Every line from the one containing "destruct (g_ID <$>" to the one containing "destruct (EnableBlacklist c" in the records below, both included, must be set down exactly, and no other line.

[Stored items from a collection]
[Start of section]

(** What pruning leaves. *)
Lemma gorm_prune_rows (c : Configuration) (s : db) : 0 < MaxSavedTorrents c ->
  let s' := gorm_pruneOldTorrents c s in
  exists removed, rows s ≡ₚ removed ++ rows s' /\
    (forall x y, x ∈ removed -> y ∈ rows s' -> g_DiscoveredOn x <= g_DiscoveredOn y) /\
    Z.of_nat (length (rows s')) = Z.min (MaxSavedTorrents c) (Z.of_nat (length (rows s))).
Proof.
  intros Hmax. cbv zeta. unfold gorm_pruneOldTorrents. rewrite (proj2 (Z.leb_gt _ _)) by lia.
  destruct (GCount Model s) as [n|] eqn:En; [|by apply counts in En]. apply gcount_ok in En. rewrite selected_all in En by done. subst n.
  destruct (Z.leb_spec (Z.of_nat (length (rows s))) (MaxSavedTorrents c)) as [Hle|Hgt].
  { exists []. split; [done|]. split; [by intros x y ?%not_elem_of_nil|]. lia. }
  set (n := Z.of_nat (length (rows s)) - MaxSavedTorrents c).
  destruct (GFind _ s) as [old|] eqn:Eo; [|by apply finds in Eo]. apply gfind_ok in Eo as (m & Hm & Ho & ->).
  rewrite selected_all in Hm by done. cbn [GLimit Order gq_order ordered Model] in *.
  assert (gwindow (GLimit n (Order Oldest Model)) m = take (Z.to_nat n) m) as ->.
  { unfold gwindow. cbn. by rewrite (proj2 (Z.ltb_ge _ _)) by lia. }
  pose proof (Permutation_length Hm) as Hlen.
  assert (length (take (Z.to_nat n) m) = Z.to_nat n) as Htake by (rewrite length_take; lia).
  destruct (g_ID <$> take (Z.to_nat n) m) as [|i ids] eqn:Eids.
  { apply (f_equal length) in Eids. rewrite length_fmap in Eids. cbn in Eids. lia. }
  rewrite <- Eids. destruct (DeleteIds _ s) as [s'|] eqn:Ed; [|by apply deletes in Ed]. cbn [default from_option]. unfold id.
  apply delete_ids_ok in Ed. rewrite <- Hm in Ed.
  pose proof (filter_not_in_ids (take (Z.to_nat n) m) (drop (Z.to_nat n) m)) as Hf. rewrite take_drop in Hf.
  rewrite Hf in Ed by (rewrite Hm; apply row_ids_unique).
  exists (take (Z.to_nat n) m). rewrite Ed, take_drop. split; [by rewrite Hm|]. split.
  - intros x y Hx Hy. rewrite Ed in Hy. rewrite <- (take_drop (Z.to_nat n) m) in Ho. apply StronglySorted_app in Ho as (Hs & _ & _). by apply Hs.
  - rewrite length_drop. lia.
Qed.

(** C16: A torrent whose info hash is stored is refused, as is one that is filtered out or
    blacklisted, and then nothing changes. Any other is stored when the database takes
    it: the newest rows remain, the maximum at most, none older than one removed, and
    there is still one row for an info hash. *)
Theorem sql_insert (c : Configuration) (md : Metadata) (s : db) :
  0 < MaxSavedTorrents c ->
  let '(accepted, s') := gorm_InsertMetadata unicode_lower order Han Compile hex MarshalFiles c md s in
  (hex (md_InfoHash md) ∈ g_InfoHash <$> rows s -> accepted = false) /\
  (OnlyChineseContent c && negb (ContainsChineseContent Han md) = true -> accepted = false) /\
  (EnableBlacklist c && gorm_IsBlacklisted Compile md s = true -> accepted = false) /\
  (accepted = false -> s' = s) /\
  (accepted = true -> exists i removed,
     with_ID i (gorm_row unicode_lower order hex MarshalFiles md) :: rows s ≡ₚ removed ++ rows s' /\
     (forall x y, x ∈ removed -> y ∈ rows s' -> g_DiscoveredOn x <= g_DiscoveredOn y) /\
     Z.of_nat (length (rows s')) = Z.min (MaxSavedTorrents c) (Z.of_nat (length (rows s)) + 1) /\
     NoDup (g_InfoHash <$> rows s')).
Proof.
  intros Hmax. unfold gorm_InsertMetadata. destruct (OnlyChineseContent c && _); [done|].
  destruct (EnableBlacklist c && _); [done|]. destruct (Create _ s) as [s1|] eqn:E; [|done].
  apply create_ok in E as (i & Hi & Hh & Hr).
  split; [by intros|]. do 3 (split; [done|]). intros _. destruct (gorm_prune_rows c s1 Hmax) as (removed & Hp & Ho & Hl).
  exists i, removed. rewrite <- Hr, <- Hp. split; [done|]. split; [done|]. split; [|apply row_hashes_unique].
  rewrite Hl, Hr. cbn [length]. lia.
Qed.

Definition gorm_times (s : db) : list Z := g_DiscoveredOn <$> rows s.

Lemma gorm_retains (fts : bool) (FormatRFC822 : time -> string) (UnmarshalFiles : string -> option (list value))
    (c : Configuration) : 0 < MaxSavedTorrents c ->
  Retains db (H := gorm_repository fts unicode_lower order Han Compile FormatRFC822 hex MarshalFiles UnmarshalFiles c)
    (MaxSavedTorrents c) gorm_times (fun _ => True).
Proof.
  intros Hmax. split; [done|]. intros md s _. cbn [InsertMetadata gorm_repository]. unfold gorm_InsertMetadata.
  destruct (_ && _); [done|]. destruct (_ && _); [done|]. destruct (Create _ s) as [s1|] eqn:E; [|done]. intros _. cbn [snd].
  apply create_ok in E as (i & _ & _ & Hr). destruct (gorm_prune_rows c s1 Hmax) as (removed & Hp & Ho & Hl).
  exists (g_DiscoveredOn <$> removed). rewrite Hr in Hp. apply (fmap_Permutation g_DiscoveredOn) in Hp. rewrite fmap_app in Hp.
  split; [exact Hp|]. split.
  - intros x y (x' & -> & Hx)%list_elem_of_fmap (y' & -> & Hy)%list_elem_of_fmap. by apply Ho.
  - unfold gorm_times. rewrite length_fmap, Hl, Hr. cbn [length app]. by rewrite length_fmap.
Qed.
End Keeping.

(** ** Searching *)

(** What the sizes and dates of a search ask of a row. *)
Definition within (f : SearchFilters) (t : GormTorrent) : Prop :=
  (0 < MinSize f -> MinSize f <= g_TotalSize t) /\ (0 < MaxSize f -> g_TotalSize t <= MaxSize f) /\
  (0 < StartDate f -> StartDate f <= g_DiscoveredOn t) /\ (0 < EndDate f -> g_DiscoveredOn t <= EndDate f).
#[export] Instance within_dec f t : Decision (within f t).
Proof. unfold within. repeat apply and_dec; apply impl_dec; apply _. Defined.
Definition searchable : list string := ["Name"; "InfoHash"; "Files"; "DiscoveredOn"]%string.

[End of section]
[Start of section]

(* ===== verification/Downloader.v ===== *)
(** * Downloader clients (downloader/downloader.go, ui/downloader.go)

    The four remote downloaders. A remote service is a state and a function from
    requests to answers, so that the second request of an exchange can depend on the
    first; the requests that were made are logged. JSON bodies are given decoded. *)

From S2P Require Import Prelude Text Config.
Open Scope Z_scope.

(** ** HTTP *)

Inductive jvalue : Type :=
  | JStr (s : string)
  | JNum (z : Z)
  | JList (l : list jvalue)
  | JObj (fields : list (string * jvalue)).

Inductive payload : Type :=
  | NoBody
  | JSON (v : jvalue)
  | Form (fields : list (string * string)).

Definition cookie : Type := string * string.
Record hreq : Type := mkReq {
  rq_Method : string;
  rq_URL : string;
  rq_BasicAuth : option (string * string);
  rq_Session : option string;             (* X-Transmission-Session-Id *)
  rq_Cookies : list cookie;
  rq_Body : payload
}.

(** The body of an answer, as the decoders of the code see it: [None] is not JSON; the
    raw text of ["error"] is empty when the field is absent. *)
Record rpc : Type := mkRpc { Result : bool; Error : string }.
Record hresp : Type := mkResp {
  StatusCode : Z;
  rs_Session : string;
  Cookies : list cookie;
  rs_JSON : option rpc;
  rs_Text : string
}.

[End of section]

WRITTEN RESPONSE.
  destruct (g_ID <$> take (Z.to_nat n) m) as [|i ids] eqn:Eids.
  { apply (f_equal length) in Eids. rewrite length_fmap in Eids. cbn in Eids. lia. }
  rewrite <- Eids. destruct (DeleteIds _ s) as [s'|] eqn:Ed; [|by apply deletes in Ed]. cbn [default from_option]. unfold id.
  apply delete_ids_ok in Ed. rewrite <- Hm in Ed.
  pose proof (filter_not_in_ids (take (Z.to_nat n) m) (drop (Z.to_nat n) m)) as Hf. rewrite take_drop in Hf.
  rewrite Hf in Ed by (rewrite Hm; apply row_ids_unique).
  exists (take (Z.to_nat n) m). rewrite Ed, take_drop. split; [by rewrite Hm|]. split.
  - intros x y Hx Hy. rewrite Ed in Hy. rewrite <- (take_drop (Z.to_nat n) m) in Ho. apply StronglySorted_app in Ho as (Hs & _ & _). by apply Hs.
  - rewrite length_drop. lia.
Qed.

(** C16: A torrent whose info hash is stored is refused, as is one that is filtered out or
    blacklisted, and then nothing changes. Any other is stored when the database takes
    it: the newest rows remain, the maximum at most, none older than one removed, and
    there is still one row for an info hash. *)
Theorem sql_insert (c : Configuration) (md : Metadata) (s : db) :
  0 < MaxSavedTorrents c ->
  let '(accepted, s') := gorm_InsertMetadata unicode_lower order Han Compile hex MarshalFiles c md s in
  (hex (md_InfoHash md) ∈ g_InfoHash <$> rows s -> accepted = false) /\
  (OnlyChineseContent c && negb (ContainsChineseContent Han md) = true -> accepted = false) /\
  (EnableBlacklist c && gorm_IsBlacklisted Compile md s = true -> accepted = false) /\
  (accepted = false -> s' = s) /\
  (accepted = true -> exists i removed,
     with_ID i (gorm_row unicode_lower order hex MarshalFiles md) :: rows s ≡ₚ removed ++ rows s' /\
     (forall x y, x ∈ removed -> y ∈ rows s' -> g_DiscoveredOn x <= g_DiscoveredOn y) /\
     Z.of_nat (length (rows s')) = Z.min (MaxSavedTorrents c) (Z.of_nat (length (rows s)) + 1) /\
     NoDup (g_InfoHash <$> rows s')).
Proof.
  intros Hmax. unfold gorm_InsertMetadata. destruct (OnlyChineseContent c && _); [done|].
  destruct (EnableBlacklist c && _); [done|]. destruct (Create _ s) as [s1|] eqn:E; [|done].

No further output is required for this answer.